Alexandra Schwartz su The New Yorker parla del metodo Stanislavskij (€ — alt).
L’articolo parte da un aneddoto accaduto al regista Lee Strasberg, per arrivare al punto della recitazione:
Ben presto si trovò di fronte ad un dibattito che durava da secoli: un attore deve provare le emozioni di un personaggio per poterle rappresentare o le emozioni devono essere rappresentate senza essere provate? Entrambi gli schieramenti avevano i loro punti di forza. Shakespeare era a favore dell’esperienza; Amleto mette in guardia dagli attori che si limitano a «boccheggiare» le loro battute e si sente trasportato da un attore che recita «in un sogno di passione». A guidare l’opposizione era Diderot, il filosofo illuminista. Gli attori che «recitano con il cuore», scrisse Diderot, sono «alternativamente forti e deboli, ardenti e freddi, noiosi e sublimi», esattamente come aveva notato Strasberg. Per ottenere un risultato più coerente, Diderot credeva che gli attori dovessero perfezionare la loro tecnica esterna — la voce, il corpo — e lasciare fuori i propri sentimenti.
Sarà proprio attaverso Strasberg che le idee di Stanislavskij troveranno diffusione negli Stati Uniti.
Spesso, si rendeva conto Stanislavski, l’artificiosità dell’impresa teatrale era d’intralcio. Gli attori sanno perfettamente che non stanno bevendo veleno, che la pistola non esplode. Per questo motivo, Stanislavski elaborò un concetto che chiamò «magico se». «E se le condizioni sul palco fossero reali?», dovrebbe chiedersi l’attore, e poi procedere di conseguenza. È un’idea bellissima: per far sì che il pubblico sospenda la propria incredulità, gli attori devono sospendere la propria. Ma potrebbe funzionare così bene da far perdere di vista la realtà all’attore? Nemirovich-Danchenko, il primo di una lunga serie di scettici, chiamò il sistema stanislavshchiano «la malattia di Stanislavski».
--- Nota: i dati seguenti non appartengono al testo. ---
(** Deleting a key keeps the other items, in their order. *)
Lemma dict_del_Some d k d' :
  NoDup (keys d) → dict_del d k = Some d' →
  d' = filter (λ kv, kv.1 ≠ k) d.
Proof.
  unfold keys. revert d'. induction d as [|[k' v'] d IH]; intros d'; [done|].
  rewrite fmap_cons, NoDup_cons. cbn [dict_del fst].
  intros [Hk' Hnd]. case_decide; subst.
  - intros [= <-].
    rewrite filter_cons_False by (simpl; intros Hkk; by apply Hkk).
    by rewrite filter_absent_key.
  - destruct (dict_del d k) as [d0|] eqn:Hdel; simpl; [|done].
    intros [= <-]. rewrite filter_cons_True by done.
    f_equal. by apply IH.
Qed.

Lemma keys_filter_ne d k :
  keys (filter (λ kv, kv.1 ≠ k) d) = filter (λ x, x ≠ k) (keys d).
Proof.
  unfold keys. induction d as [|[k' v'] d IH]; [done|].
  rewrite fmap_cons. cbn [fst].
  destruct (decide (k' = k)) as [->|Hne].
  - by rewrite !filter_cons_False by (simpl; intros Hkk; by apply Hkk).
  - rewrite !filter_cons_True by done. rewrite fmap_cons. cbn [fst].
    by rewrite IH.
Qed.

Lemma dict_get_filter_ne d k k' :
  k' ≠ k → dict_get (filter (λ kv, kv.1 ≠ k) d) k' = dict_get d k'.
Proof.
  intros Hne. induction d as [|[k0 v0] d IH]; [done|].
  destruct (decide (k0 = k)) as [->|Hne0].
  - rewrite filter_cons_False by (simpl; intros Hkk; by apply Hkk).
    cbn [dict_get]. by rewrite decide_False.
  - rewrite filter_cons_True by done. cbn [dict_get]. by rewrite IH.
Qed.
(** * WalletModel: the send pipeline of src/qt/walletmodel.cpp

    A shallow embedding of [WalletModel::validateAddress] and
    [WalletModel::sendCoins].  The wallet, the key-agreement and encryption
    helpers, the base58 parsers and the fee dialog live in other translation
    units; they are taken as an interface ([Externals]) whose members are
    called exactly where the source calls them.  Effects are explicit: the
    wallet state is threaded, calls that acquire locks or reach the wallet
    are logged in a chronological trace, and an early [return] of the C++
    function is an [Exit] outcome of the monad. *)

From Stdlib Require Import ZArith String Ascii List Lia.
From stdpp Require Import base gmap strings list pretty.

Local Open Scope Z_scope.

(** ** Fixed-width integers *)

Module Int.

(** Two's-complement reduction to a signed [w]-bit value. *)
Definition wrap (w : Z) (z : Z) : Z :=
  (z + 2 ^ (w - 1)) mod 2 ^ w - 2 ^ (w - 1).

Definition wrap32 : Z -> Z := wrap 32.
Definition wrap64 : Z -> Z := wrap 64.

(** [qint64]/[int64_t] addition. *)
Definition add64 (a b : Z) : Z := wrap64 (a + b).

(** Reinterpretation of an [int] as [unsigned], as [%u] does. *)
Definition to_unsigned32 (z : Z) : Z := z mod 2 ^ 32.

End Int.

(** ** Data *)

(** [std::vector<unsigned char>], [ec_point], [ec_secret], [CKeyID]. *)
Definition bytes : Type := list Byte.byte.
Definition ec_point : Type := bytes.
Definition ec_secret : Type := bytes.
Definition CKeyID : Type := bytes.

(** A script is the sequence of items streamed into it with [<<]:
    an opcode, or a data push of a byte vector. *)
Inductive ScriptItem : Type :=
| OP_RETURN
| OP_CODE (code : Byte.byte)
| PUSH (data : bytes).

Definition CScript : Type := list ScriptItem.

(** An element of [vecSend]: [std::pair<CScript, int64_t>]. *)
Definition Output : Type := (CScript * Z)%type.

Inductive CTxDestination : Type :=
| CNoDestination
| DestKeyID (id : CKeyID)
| DestScriptID (id : bytes).

Record CStealthAddress : Type := mkStealthAddress {
  scan_pubkey : ec_point;
  spend_pubkey : ec_point
}.

(** [SendCoinsRecipient].  [QString] fields are represented by the
    [std::string] that [toStdString] yields, so that [String.length] is the
    raw byte length the source compares against 24 and 75. *)
Record SendCoinsRecipient : Type := mkRecipient {
  address : string;
  label : string;
  narration : string;
  typeInd : Z;
  amount : Z
}.

Inductive StatusCode : Type :=
| OK
| InvalidAmount
| InvalidAddress
| AmountExceedsBalance
| AmountWithFeeExceedsBalance
| DuplicateAddress
| TransactionCreationFailed
| TransactionCommitFailed
| NarrationTooLong
| Aborted.

(** [SendCoinsReturn(status, fee = 0, hex = QString())]. *)
Record SendCoinsReturn : Type := mkSendCoinsReturn {
  status : StatusCode;
  fee : Z;
  hex : string
}.

Definition SendCoinsReturn1 (s : StatusCode) : SendCoinsReturn :=
  mkSendCoinsReturn s 0 "".
Definition SendCoinsReturn2 (s : StatusCode) (f : Z) : SendCoinsReturn :=
  mkSendCoinsReturn s f "".

(** What [sendCoins] sees of a [CWalletTx]: the outputs chosen by the
    wallet and the auxiliary key/value metadata. *)
Record CWalletTx : Type := mkWalletTx {
  vout : list Output;
  mapValue : gmap string string
}.

(** The out-parameters of [CWallet::CreateTransaction]. *)
Record CreateResult : Type := mkCreateResult {
  fCreated : bool;
  wtxNew : CWalletTx;
  nFeeRequired : Z;
  nChangePos : Z
}.

(** Calls that leave [sendCoins]: lock acquisitions and releases, and every
    call into the wallet or the user interface. *)
Inductive Event : Type :=
| EvAvailableCoins
| EvLock2
| EvUnlock2
| EvCreateTransaction (vecSend : list Output)
| EvAskFee (nFee : Z)
| EvCommitTransaction (wtx : CWalletTx)
| EvLockWallet
| EvUnlockWallet
| EvUpdateStealthAddress (addr lbl : string)
| EvSetAddressBookName (dest : CTxDestination) (lbl : string).

Global Instance StatusCode_eq_dec : EqDecision StatusCode.
Proof. solve_decision. Defined.

Global Instance byte_eq_dec : EqDecision Byte.byte := Byte.byte_eq_dec.

(** ** [std::map<int, std::string>] *)

(** An ordered association list: iteration is by ascending key, and
    [m[k] = v] overwrites or inserts in order. *)
Fixpoint map_assign (k : Z) (v : string) (m : list (Z * string)) : list (Z * string) :=
  match m with
  | [] => [(k, v)]
  | (k', v') :: m' =>
      if k <? k' then (k, v) :: m
      else if k =? k' then (k, v) :: m'
      else (k', v') :: map_assign k v m'
  end.

(** ** External collaborators *)

(** Everything [sendCoins] calls outside its own translation unit.  [W] is
    the wallet-side state (coin set, key pool with the change key that
    [keyChange] may hold, address book); [CC] is [CCoinControl].

    - [CBitcoinAddress_IsValid s] and [CBitcoinAddress_Get s] stand for
      [CBitcoinAddress(s).IsValid()] and [CBitcoinAddress(s).Get()];
      [CBitcoinAddress_KeyID_Get id] for [CBitcoinAddress(id).Get()].
    - [SetEncoded s] is [Some sxAddr] when [sxAddr.SetEncoded(s)] succeeds.
    - [GenerateRandomSecret n] is the [n]-th draw; [None] is a non-zero
      return, as for [StealthSecret] and [SecretToPublicKey].
    - [SecMsgCrypter_Encrypt key iv text] is [SetKey(key, iv)] followed by
      [Encrypt]; [None] is a [false] return.
    - [AvailableCoins w cc] lists the [nValue] of each spendable coin.
    - [CreateTransaction] yields its out-parameters and the wallet state
      with the change key reserved, when it reserved one.
    - [CReserveKey_ReturnKey] is the destructor of [keyChange]: the key goes
      back to the pool unless [CommitTransaction] has kept it. *)
Class Externals (W CC : Type) : Type := {
  (* stealth.h, base58.h, key.h, script.h *)
  IsStealthAddress : string -> bool;
  CBitcoinAddress_IsValid : string -> bool;
  CBitcoinAddress_Get : string -> CTxDestination;
  CBitcoinAddress_KeyID_Get : CKeyID -> CTxDestination;
  SetEncoded : string -> option CStealthAddress;
  GenerateRandomSecret : nat -> option ec_secret;
  StealthSecret : ec_secret -> ec_point -> ec_point -> option (ec_secret * ec_point);
  CPubKey_IsValid : ec_point -> bool;
  CPubKey_GetID : ec_point -> CKeyID;
  SecretToPublicKey : ec_secret -> option ec_point;
  SetDestination : CTxDestination -> CScript;
  (* smessage.h *)
  SecMsgCrypter_Encrypt : ec_secret -> ec_point -> string -> option bytes;
  (* globals and enumerators *)
  nTransactionFee : Z;
  AT_Stealth : Z;
  (* wallet.h *)
  AvailableCoins : W -> option CC -> list Z;
  CreateTransaction : W -> list Output -> option CC -> CreateResult * W;
  CReserveKey_ReturnKey : W -> W;
  CommitTransaction : W -> CWalletTx -> bool * W;
  GetHashHex : CWalletTx -> string;
  UpdateStealthAddress : W -> string -> string -> W;
  mapAddressBook_find : W -> CTxDestination -> option string;
  SetAddressBookName : W -> CTxDestination -> string -> W;
  (* ui_interface.h *)
  ThreadSafeAskFee : Z -> bool
}.

(** ** The monad of [sendCoins] *)

Record St (W : Type) : Type := mkSt {
  wallet : W;
  draws : nat;
  trace : list Event
}.
Arguments mkSt {W} _ _ _.
Arguments wallet {W} _.
Arguments draws {W} _.
Arguments trace {W} _.

(** Either the block runs to its end with a value, or the function has
    executed a [return]. *)
Inductive Outcome (A : Type) : Type :=
| Continue (a : A)
| Exit (r : SendCoinsReturn).
Arguments Continue {A} _.
Arguments Exit {A} _.

Definition M (W A : Type) : Type := St W -> Outcome A * St W.

Global Instance M_ret {W} : MRet (M W) := fun A a s => (Continue a, s).
Global Instance M_bind {W} : MBind (M W) := fun A B f m s =>
  match m s with
  | (Continue a, s') => f a s'
  | (Exit r, s') => (Exit r, s')
  end.

Definition exit {W A} (r : SendCoinsReturn) : M W A := fun s => (Exit r, s).

Definition emit {W} (e : Event) : M W unit := fun s =>
  (Continue tt, mkSt (wallet s) (draws s) (trace s ++ [e])).

Definition get_wallet {W} : M W W := fun s => (Continue (wallet s), s).

Definition put_wallet {W} (w : W) : M W unit := fun s =>
  (Continue tt, mkSt w (draws s) (trace s)).

Definition next_draw {W} : M W nat := fun s =>
  (Continue (draws s), mkSt (wallet s) (S (draws s)) (trace s)).

(** A scope: [cleanup] runs when control leaves [body], also by [return]. *)
Definition scoped {W A} (body : M W A) (cleanup : M W unit) : M W A := fun s =>
  match body s with
  | (o, s') =>
      match cleanup s' with
      | (_, s'') => (o, s'')
      end
  end.

(** Collapse to the value the C++ function returns. *)
Definition run {W} (m : M W SendCoinsReturn) (s : St W) : SendCoinsReturn * St W :=
  match m s with
  | (Continue r, s') => (r, s')
  | (Exit r, s') => (r, s')
  end.

(** ** The embedded functions *)

Section WalletModel.

Context {W CC : Type} `{Ext : Externals W CC}.

Abbreviation Mw := (M W).

(** [WalletModel::validateAddress] *)
Definition validateAddress (address : string) : bool :=
  let sAddr := address in
  if (75 <? String.length sAddr)%nat then
    if IsStealthAddress sAddr then true
    else CBitcoinAddress_IsValid sAddr
  else CBitcoinAddress_IsValid sAddr.

(** The validation loop of [sendCoins]: [setAddress] and [total] are the
    locals it updates; [inr] is the status of an early [return]. *)
Fixpoint precheck (recipients : list SendCoinsRecipient)
    (setAddress : gset string) (total : Z) : gset string * Z + StatusCode :=
  match recipients with
  | [] => inl (setAddress, total)
  | rcp :: rest =>
      if negb (validateAddress (address rcp)) then inr InvalidAddress
      else
        let setAddress := {[ address rcp ]} ∪ setAddress in
        if amount rcp <=? 0 then inr InvalidAmount
        else precheck rest setAddress (Int.add64 total (amount rcp))
  end.

(** [nBalance += out.tx->vout[out.i].nValue] over [vCoins]. *)
Definition sum_coins (vCoins : list Z) : Z :=
  fold_left Int.add64 vCoins 0.

(** [GenerateRandomSecret(ephem_secret)]. *)
Definition draw_secret : Mw (option ec_secret) :=
  n ← next_draw; mret (GenerateRandomSecret n).

(** The locals of the output-building loop. *)
Definition BuildState : Type := (list Output * list (Z * string))%type.

(** The unencrypted narration script of a standard payment. *)
Definition vNDesc : bytes := [Byte.x6e; Byte.x70].
Definition scriptN (sNarr : string) : CScript :=
  [OP_RETURN; PUSH vNDesc; OP_RETURN; PUSH (list_byte_of_string sNarr)].

(** The part of the loop body after the stealth branch. *)
Definition buildStandard (rcp : SendCoinsRecipient) (b : BuildState) : Mw BuildState :=
  let '(vecSend, mapStealthNarr) := b in
  let sAddr := address rcp in
  let scriptPubKey := SetDestination (CBitcoinAddress_Get sAddr) in
  let vecSend := vecSend ++ [(scriptPubKey, amount rcp)] in
  if (0 <? String.length (narration rcp))%nat then
    let sNarr := narration rcp in
    if (24 <? String.length sNarr)%nat then exit (SendCoinsReturn1 NarrationTooLong)
    else mret (vecSend ++ [(scriptN sNarr, 0)], mapStealthNarr)
  else mret (vecSend, mapStealthNarr).

(** The stealth branch, entered once [sxAddr.SetEncoded(sAddr)] succeeded. *)
Definition buildStealth (rcp : SendCoinsRecipient) (sxAddr : CStealthAddress)
    (b : BuildState) : Mw BuildState :=
  let '(vecSend, mapStealthNarr) := b in
  r ← draw_secret;
  match r with
  | None => exit (SendCoinsReturn1 Aborted)
  | Some ephem_secret =>
  match StealthSecret ephem_secret (scan_pubkey sxAddr) (spend_pubkey sxAddr) with
  | None => exit (SendCoinsReturn1 Aborted)
  | Some (secretShared, pkSendTo) =>
  if negb (CPubKey_IsValid pkSendTo) then exit (SendCoinsReturn1 Aborted)
  else
  let ckidTo := CPubKey_GetID pkSendTo in
  match SecretToPublicKey ephem_secret with
  | None => exit (SendCoinsReturn1 Aborted)
  | Some ephem_pubkey =>
  let scriptPubKey := SetDestination (CBitcoinAddress_KeyID_Get ckidTo) in
  let vecSend := vecSend ++ [(scriptPubKey, amount rcp)] in
  let scriptP := [OP_RETURN; PUSH ephem_pubkey] in
  if (0 <? String.length (narration rcp))%nat then
    let sNarr := narration rcp in
    if (24 <? String.length sNarr)%nat then exit (SendCoinsReturn1 NarrationTooLong)
    else
    match SecMsgCrypter_Encrypt secretShared ephem_pubkey sNarr with
    | None => exit (SendCoinsReturn1 Aborted)
    | Some vchNarr =>
    if (48 <? length vchNarr)%nat then exit (SendCoinsReturn1 Aborted)
    else
    let scriptP :=
      if (0 <? length vchNarr)%nat then scriptP ++ [OP_RETURN; PUSH vchNarr]
      else scriptP in
    let pos := Int.wrap32 (Z.of_nat (length vecSend) - 1) in
    let mapStealthNarr := map_assign pos sNarr mapStealthNarr in
    mret (vecSend ++ [(scriptP, 0)], mapStealthNarr)
    end
  else mret (vecSend ++ [(scriptP, 0)], mapStealthNarr)
  end end end.
(** * BigQuery cache processor: a shallow embedding of
      [airbyte/_processors/sql/bigquery.py] and its properties.

    Layout of the development:
    - [PyStr]          the Python [str] operations the module uses
                       ([lower], [startswith], [in], [replace], [join]);
    - [TypeConv]       [BigQueryTypeConverter] over a parent that returns;
    - [Processor]      [BigQuerySqlProcessor]: its per-instance fields, the
                       error/state monad its methods run in, the external
                       collaborators it calls, and the methods themselves;
    - [RaisingParent]  [BigQueryTypeConverter] over a parent that may raise;
    - [Mock]           concrete collaborators, used to run the methods;
    - the theorems.

    Strings are [String.string].  Identifiers are lowercased by [py_lower],
    which is [str.lower()] on ASCII text; statements that depend on what
    lowercasing does carry the hypothesis [is_ascii]. *)

From Stdlib Require Import Strings.String Strings.Ascii Lists.List Bool.Bool
  Arith.Arith Arith.PeanoNat micromega.Lia.
Import ListNotations.

Local Open Scope list_scope.
Local Open Scope string_scope.

(* ================================================================== *)
(** ** Python string operations *)
(* ================================================================== *)

Module PyStr.

(** [c.isupper()] for an ASCII character. *)
Definition is_upper (c : ascii) : bool :=
  Nat.leb 65 (nat_of_ascii c) && Nat.leb (nat_of_ascii c) 90.

Definition lower_char (c : ascii) : ascii :=
  if is_upper c then ascii_of_nat (nat_of_ascii c + 32) else c.

(** [s.lower()] *)
Fixpoint py_lower (s : string) : string :=
  match s with
  | EmptyString => EmptyString
  | String c r => String (lower_char c) (py_lower r)
  end.

(** [s.startswith(p)] *)
Definition py_startswith (s p : string) : bool := String.prefix p s.

(** [needle in hay] *)
Fixpoint py_in (needle hay : string) : bool :=
  if String.prefix needle hay then true
  else match hay with
       | EmptyString => false
       | String _ r => py_in needle r
       end.

(** Drop the first [n] characters: [s[n:]]. *)
Fixpoint py_drop (n : nat) (s : string) : string :=
  match n, s with
  | O, _ => s
  | S _, EmptyString => EmptyString
  | S k, String _ r => py_drop k r
  end.

(** Leftmost occurrence of a non-empty [old] in [s]: the text before it and
    the text after it. *)
Fixpoint find_first (old s : string) : option (string * string) :=
  if String.prefix old s then Some (EmptyString, py_drop (String.length old) s)
  else match s with
       | EmptyString => None
       | String c r =>
           match find_first old r with
           | Some (b, a) => Some (String c b, a)
           | None => None
           end
       end.

(** [s.replace("", new, count)]: [new] goes in front of each character and
    at the end, at most [count] times. *)
Fixpoint interleave (new : string) (count : nat) (s : string) : string :=
  match count with
  | O => s
  | S k =>
      new ++ match s with
             | EmptyString => EmptyString
             | String c r => String c (interleave new k r)
             end
  end.

Fixpoint replace_nonempty (old new : string) (count : nat) (s : string)
  : string :=
  match count with
  | O => s
  | S k =>
      match find_first old s with
      | None => s
      | Some (b, a) => b ++ new ++ replace_nonempty old new k a
      end
  end.

(** [s.replace(old, new, count)] for a non-negative [count]: the leftmost
    [count] non-overlapping occurrences of [old] are replaced. *)
Definition py_replace (s old new : string) (count : nat) : string :=
  match old with
  | EmptyString => interleave new count s
  | String _ _ => replace_nonempty old new count s
  end.

(** [sep.join(parts)] *)
Definition py_join (sep : string) (parts : list string) : string :=
  String.concat sep parts.







(** [s.count(c)] for a single character [c]. *)
Fixpoint count_char (c : ascii) (s : string) : nat :=
  match s with
  | EmptyString => 0
  | String d r => (if Ascii.eqb d c then 1 else 0) + count_char c r
  end.

End PyStr.

(* ================================================================== *)
(** ** [BigQueryTypeConverter] *)
(* ================================================================== *)

Module TypeConv.

(** A JSON-schema property definition, [dict[str, str | dict | list]]. *)
Local Unset Elimination Schemes.
Inductive json : Type :=
| JStr (s : string)
| JList (items : list json)
| JDict (entries : list (string * json)).
Local Set Elimination Schemes.

Definition ColumnTypeDescriptor : Type := list (string * json).

(** A sqlalchemy type object, as far as the converter inspects it: the name
    of its class ([sql_type.__class__.__name__]) and the names of the
    classes that class derives from (what [isinstance] looks through). *)
Record TypeEngine : Type := mkTypeEngine {
  class_name : string;
  bases : list string
}.

(** [isinstance(t, sqlalchemy.types.<cls>)] *)
Definition isinstance (t : TypeEngine) (cls : string) : bool :=
  String.eqb cls (class_name t) || existsb (String.eqb cls) (bases t).

(** The sqlalchemy classes of the generic mapping. *)
Definition sa_VARCHAR : TypeEngine := mkTypeEngine "VARCHAR" ["String"; "TypeEngine"].
Definition sa_BIGINT : TypeEngine :=
  mkTypeEngine "BIGINT" ["BigInteger"; "Integer"; "TypeEngine"].
Definition sa_DECIMAL : TypeEngine := mkTypeEngine "DECIMAL" ["Numeric"; "TypeEngine"].
Definition sa_BOOLEAN : TypeEngine := mkTypeEngine "BOOLEAN" ["Boolean"; "TypeEngine"].
Definition sa_JSON : TypeEngine := mkTypeEngine "JSON" ["TypeEngine"].

Section Converter.

(** [SQLTypeConverter.to_sql_type], the parent-class method reached through
    [super()]; it lives in [airbyte/types.py].  Here it is a call that
    returns; [RaisingParent.to_sql_type] below is the method over a parent
    call that may also raise. *)
Variable generic_to_sql_type : ColumnTypeDescriptor -> TypeEngine.

(** [BigQueryTypeConverter.get_string_type] *)
Definition get_string_type : string := "String".

(** [BigQueryTypeConverter.to_sql_type]; the value returned is a Python
    [str] in all three branches. *)
Definition to_sql_type (json_schema_property_def : ColumnTypeDescriptor)
  : string :=
  let sql_type := generic_to_sql_type json_schema_property_def in
  if isinstance sql_type "VARCHAR" then get_string_type
  else if isinstance sql_type "BIGINT" then "INT64"
  else class_name sql_type.

End Converter.

Fixpoint lookup (k : string) (d : ColumnTypeDescriptor) : option json :=
  match d with
  | [] => None
  | (k', v) :: r => if String.eqb k k' then Some v else lookup k r
  end.

(** Modelled from the spec: the dialect-neutral mapping of the parent
    converter ([airbyte/types.py], not among the sources), section 4.1:
    string-like kinds go to the generic string type, integer-like kinds to
    the generic wide integer, and anything unrecognised falls back to the
    generic string type. *)
Definition spec_generic_to_sql_type (d : ColumnTypeDescriptor) : TypeEngine :=
  match lookup "type" d with
  | Some (JStr "string") => sa_VARCHAR
  | Some (JStr "integer") => sa_BIGINT
  | Some (JStr "number") => sa_DECIMAL
  | Some (JStr "boolean") => sa_BOOLEAN
  | Some (JStr "object") => sa_JSON
  | Some (JStr "array") => sa_JSON
  | _ => sa_VARCHAR
  end.

End TypeConv.

(* ================================================================== *)
(** ** [BigQuerySqlProcessor] *)
(* ================================================================== *)

Module Processor.
Import PyStr TypeConv.

(** *** Exceptions *)

Inductive ExnClass : Type :=
| PyAirbyteInternalError
| PyAirbyteInputError
| NotFound
| ValueError
| OtherException.

(** A raised [Exception] instance.  [exn_str] is [str(ex)] for an exception
    coming from a collaborator and the [message] argument for the two
    errors this module constructs itself. *)
Record PyExn : Type := mkExn {
  exn_class : ExnClass;
  exn_str : string;
  exn_context : list (string * string)
}.

Inductive Result (A : Type) : Type :=
| Ok (a : A)
| Raise (ex : PyExn).
Arguments Ok {A} a.
Arguments Raise {A} ex.

(** *** Configuration read through [self.cache] *)

Record Cache : Type := mkCache {
  schema_name : string;
  project_name : string;
  dataset_name : string;
  credentials_path : option string
}.

(** [bigquery.LoadJobConfig(source_format=..., schema=[SchemaField(name,
    field_type=...) ...])] *)
Inductive SourceFormat : Type := NEWLINE_DELIMITED_JSON | CSV | AVRO | PARQUET.

Record LoadJobConfig : Type := mkLoadJobConfig {
  source_format : SourceFormat;
  schema : list (string * string)
}.

(** *** The collaborators

    Everything the processor reaches outside this module: the warehouse
    behind [_execute_sql] and the BigQuery client, the credential sources,
    the file system and the stream catalog.  [World] is their state; every
    operation may change it and may raise. *)
Record Env : Type := mkEnv {
  World : Type;
  Credentials : Type;
  LoadJob : Type;
  (** [SqlProcessorBase._execute_sql(sql)] *)
  execute_sql : string -> World -> Result unit * World;
  (** [SqlProcessorBase._create_table_for_loading(stream_name, batch_id)] *)
  create_table_for_loading : string -> string -> World -> Result string * World;
  (** [service_account.Credentials.from_service_account_file(path)] *)
  from_service_account_file : string -> World -> Result Credentials * World;
  (** [google.auth.default()], a pair of credentials and project id *)
  google_auth_default : World -> Result (Credentials * option string) * World;
  (** [bigquery.Client(credentials=c).get_table(table_id)] *)
  client_get_table : Credentials -> string -> World -> Result unit * World;
  (** [sqlalchemy.inspect(conn).get_table_names(schema=s)] on a connection
      from [get_sql_connection()] *)
  inspector_get_table_names : string -> World -> Result (list string) * World;
  (** [Path.open(file_path, "rb")] *)
  path_open : string -> World -> Result unit * World;
  (** [bigquery.Client(credentials=c).load_table_from_file(file_obj=f,
      destination=d, job_config=cfg)] *)
  client_load_table_from_file :
    Credentials -> string -> string -> LoadJobConfig -> World ->
    Result LoadJob * World;
  (** [load_job.result()] *)
  load_job_result : LoadJob -> World -> Result unit * World;
  (** [SQLTypeConverter.to_sql_type], the parent of the type converter *)
  generic_to_sql_type : ColumnTypeDescriptor -> TypeEngine;
  (** the catalog: per stream, the ordered mapping from column name to
      column type descriptor *)
  stream_columns : string -> list (string * ColumnTypeDescriptor)
}.

Section Methods.

Context (E : Env).

(** *** Instance state *)

(** The fields set in [__init__]. *)
Record Self : Type := mkSelf {
  cache : Cache;
  _credentials : option (Credentials E);
  _schema_exists : option bool
}.

(** The two assignments of [BigQuerySqlProcessor.__init__] (lines 68-69).
    The call [super().__init__(cache, file_writer)] that follows them runs
    [SqlProcessorBase.__init__], which is not among the sources; no theorem
    below starts from [init]: they hold from every state. *)
Definition init (c : Cache) : Self := mkSelf c None None.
Se i cinque sensi sono facili da ingannare (conosciamo la sensazione di bere un bicchiere di vino rosso, anche se in quel momento stiamo bevendo acqua), emozioni e ricordi sono più difficili da comandare a bacchetta.
Come nella tradizione omerica, il passaggio da Stanislavski ai suoi epigoni statunitensi creò confusione. Strasberg spingeva i suoi attori ad emozionarsi partendo dal proprio vissuto, arrivando a mimare un certo stato d’animo (distante o meno dal passato dell’attore poco importa, i ricordi dovevano essere solamente un interruttore per la rappresentazione).
Stanislavski in persona invece — come notarono alcuni studenti abbastanza fortunati da partecipare a sue lezioni a Parigi — consigliava di “ricostruire” l’emozione. Per far ciò all’attore era richiesta immaginazione, cioè l’abilità di scorrere nella propria mente tutto il passato del personaggio, e da qui attingere quanto necessario per riversarlo sul palco.
Schwartz continua elencando attori dal dopoguerra in poi nel loro utilizzare o meno il metodo per antonomasia (da De Niro a Marilyn Monroe passando per Marlon Brando) e il rapporto con il pubblico dei vari stili di recitazione.